Patient pathways designed to provide choice at every step along the way will be difficult to manage and expensive to run. Commissioners aiming to offer the best possible journey to patients need to be able to rule choice out as well as in, or at least to limit the choices they will make with the patient.

Choice is only desirable if all the available choices are good. The “any willing provider” system will mean that the commissioner is unlikely to be able to exercise much influence over who provides services at every stage. Of course providers will all need to satisfy the regulator (the Care Quality Commission) that they are up to the mark, but some will be better than others.

The other problem is an economic one. Volume of business is one of the levers commissioners have on price. Choice undermines buying power. It also increases the direct cost of care. At each point the patient deviates from the commissioner’s optimum pathway - for example, by changing provider - the price goes up: the tariff for a first outpatient appointment is about twice that for a follow-up.

Professional relationships are less obvious but equally strong levers on the quality of care. GPs and consultants who work well together are more likely to produce good outcomes for patients.

If GP commissioning is to improve information flows, reduce hand-offs, eliminate waste, increase collaboration between clinicians and get the best results for the patient and the taxpayer, it will inevitably mean more integrated care. The political problem is that you can’t do integration properly if you also insist on unbridled competition. 

The pragmatic solution to this dilemma will come down to the advice the patient receives along the pathway. Many patients will continue to rely on their doctor’s opinion about the best course of treatment.

Choice creates a further danger which is that the best interests of the patient will sometimes involve a conflict of interest for the GP. But let’s be careful before reaching for the regulatory manacles – as a prominent clinician once put it, if there is no conflict of interest, the system isn’t working. Rules designed to ensure that GPs don’t commission services from themselves have obvious perverse consequences.

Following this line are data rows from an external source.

(** Taking the parked reference in hand. *)
Lemma wp_at_unpark r q base runs c m (Q : unit -> machine -> Prop) :
  at_tail base runs NULL c (fun k => k = r) m -> m_rqs m !! r = Some q ->
  (forall m', at_tail base runs (rq_prev_mm q) c (fun _ => False) m' -> Q tt m') ->
  wp (set! r ⇝ rq_prev_mm := NULL) Q m.
Proof.
  intros [[Hok Hmm Hc Hcur Hal] Hf Hp] Hq HQ. wp_go. apply HQ.
  pose (m' := m <| m_rqs := <[r := q <| rq_prev_mm := NULL |>]> (m_rqs m) |>).
  change (at_tail base runs (rq_prev_mm q) c (fun _ => False) m').
  assert (Hrefs : forall a, a <> NULL -> mm_refs (rq_prev_mm q) m' a = mm_refs NULL m a).
  { intros a Ha. unfold mm_refs. cbn. rewrite (parked_change _ r q) by done. unfold parked. cbn.
    destruct (Z.eqb_spec NULL a); [done|]. cbn. lia. }
  split.
  - split; [by eapply kernel_ok_rq; [| exact Hq |] | | done..].
    destruct Hmm as [Hu Hl He Hct Hi]. split; [done | done | | | done].
    + intros a Ha. rewrite Hrefs by done. by apply He.
    + intros a x Hx Ha. rewrite Hrefs by done. by apply Hct.
  - etransitivity; [exact Hf|]. by apply frame_set_rq with q.
  - intros k q'. cbn. rewrite lookup_insert. case_decide; [by intros [= <-]|]. intros Hq' _. by apply (Hp k).
Qed.

Lemma wp_at_mmdrop mm base runs c ex m (Q : unit -> machine -> Prop) :
  at_tail base runs mm c ex m ->
  (forall m', at_tail base runs NULL c ex m' -> Q tt m') ->
  wp (when (negb (mm =? NULL)) (emit "membarrier_mm_sync_core_before_usermode" [mm] ;; mmdrop mm)) Q m.
Proof.
  intros Hat HQ. apply wp_when. destruct (Z.eqb_spec mm NULL) as [->|Hne]; cbn [negb]; [by apply HQ|].
  apply wp_bind. eapply wp_at_emit; [exact Hat|]. intros m1 [[Hok Hmm Hc Hcur Hal] Hf Hp].
  eapply wp_mmdrop; [exact Hmm | exact Hne | by rewrite Hcur |]. intros m2 Hmm2 F2. apply HQ.
  assert (Eg : globals_switch m1 = globals_switch m2) by apply F2. unfold globals_switch in Eg.
  split.
  - split; [|done|congruence|congruence|].
    + eapply kernel_ok_frame; [|exact Hok]. revert F2. apply frame_weaken; [congruence | congruence |].
      unfold globals_switch, globals_okp. congruence.
    + destruct Hal as [t Ht]. destruct (frame_task _ _ _ _ _ _ _ F2 Ht) as (t' & Ht' & _). by exists t'.
  - etransitivity; [exact Hf|]. revert F2. apply frame_weaken; [congruence | congruence |].
    unfold globals_switch. congruence.
  - assert (F3 : frame (fun t : task_struct => t) rq_prev_mm globals_switch m1 m2)
      by (revert F2; apply frame_weaken; congruence).
    eapply parked_frame; [exact F3 | exact Hp].
Qed.

Ltac at_emit :=
  apply wp_bind;
  match goal with Hat : at_tail _ _ _ _ _ ?m |- wp (emit _ _) _ ?m =>
    eapply wp_at_emit; [exact Hat|]; clear dependent m; intros ?m ?Hat end.

Lemma at_tail_task base runs hand c ex m p :
  at_tail base runs hand c ex m -> is_Some (m_tasks base !! p) -> exists t, m_tasks m !! p = Some t.
Proof. intros Hat [t0 Ht0]. destruct (frame_task _ _ _ _ _ _ _ (at_frame _ _ _ _ _ _ Hat) Ht0) as (t & ? & _). eauto. Qed.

People will always vote for choice, just as they automatically tick the boxes next to freedom and democracy. Perhaps if they understood the consequences of choice, they would choose something else.



robindaly says:
Apr 18, 2011 05:55 PM
This article suggests that choice could be a bad thing for patients, as it could waste resources. Interesting, but without having tried it, totally theoretical. As a country that currently offers practically zero choice in cancer care (for example), we are spending 3 times as much as Poland for the same results. Now that's what I call wasting resources! Could be high time to start giving patients the respect they deserve, the ability to play a central role in determining their own healthcare, and to do away with the outdated paternalistic NHS system that is is no longer fit for purpose.
dworskett says:
Apr 18, 2011 05:55 PM
While there is a very strong "patient-centred" case for increasing choice in UK healthcare, as an earlier commnmet suggests, there is also a strong case for doing so from the point of view of commissioners. In most areas of economic activity, "buyers" have high levels of concern when they only have very restricive options in terms of where they can look for better quality and value. For GP commissioners faced with financial challenges far grater than anything the preceding PCTs have had to cope with, "choice" of providers may well turn out to be an indispensable lever in the battle to maintain services and quality in an ever more stringent financial environment.
CherryBomb says:
Apr 18, 2011 05:55 PM
Before you start making A/E more comfortable for people. Look at why there is so much disruption and abuse of staff .Most of it is drink or drugs related or flustration on not being a priority in a major A/E. I would recommend
attaching minor injuries units to all major A/E departments so minor injuries are seen quickly and discharged not kept waiting for hours. Keep people without means and capacity out of A/E whenever possible and create a secure area for staff. Once that been achieved then look at colour and seating etc. If they dont they will get recked every weekend in our major A/E Dept in cities.